• _Exercise objective_: Please reproduce the full set of data below exactly.
··· Data shown
(* ===== verification/_CoqProject ===== *)
-Q . S2P
Prelude.v
Net.v
Buf.v
AddrCodec.v
KcpSegment.v
KcpCommon.v
KcpReceiving.v
KcpSending.v
KcpConn.v
KcpInvariant.v
KcpReliable.v
Pipe.v
MuxSession.v
MuxFrame.v
StrMatcher.v
StrAutomaton.v
StrMph.v
IpMatcher.v
GeoLoader.v
GeoDomain.v
RouteCond.v
Balancing.v
Router.v
Vision.v
VisionStream.v
Handlers.v
Lru.v
FakeDns.v
UploadQueue.v
BufReader.v
CryptoFrame.v
ProxyHeaders.v
DnsCache.v
Dns.v
Sniff.v
SniffHttp.v
Dispatch.v
Socks.v
MuxWorker.v
Vmess.v
Shadowsocks.v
······
• _Your solution_:
(* ===== verification/_CoqProject ===== *)
-Q . S2P
Prelude.v
Net.v
Buf.v
AddrCodec.v
KcpSegment.v
KcpCommon.v
KcpReceiving.v
KcpSending.v
KcpConn.v
KcpInvariant.v
KcpReliable.v
Pipe.v
MuxSession.v
MuxFrame.v
StrMatcher.v
StrAutomaton.v
StrMph.v
IpMatcher.v
GeoLoader.v
GeoDomain.v
RouteCond.v
Balancing.v
Router.v
Vision.v
VisionStream.v
Handlers.v
Lru.v
FakeDns.v
UploadQueue.v
BufReader.v
CryptoFrame.v
ProxyHeaders.v
DnsCache.v
Dns.v
Sniff.v
SniffHttp.v
Dispatch.v
Socks.v
MuxWorker.v
Vmess.v
Shadowsocks.v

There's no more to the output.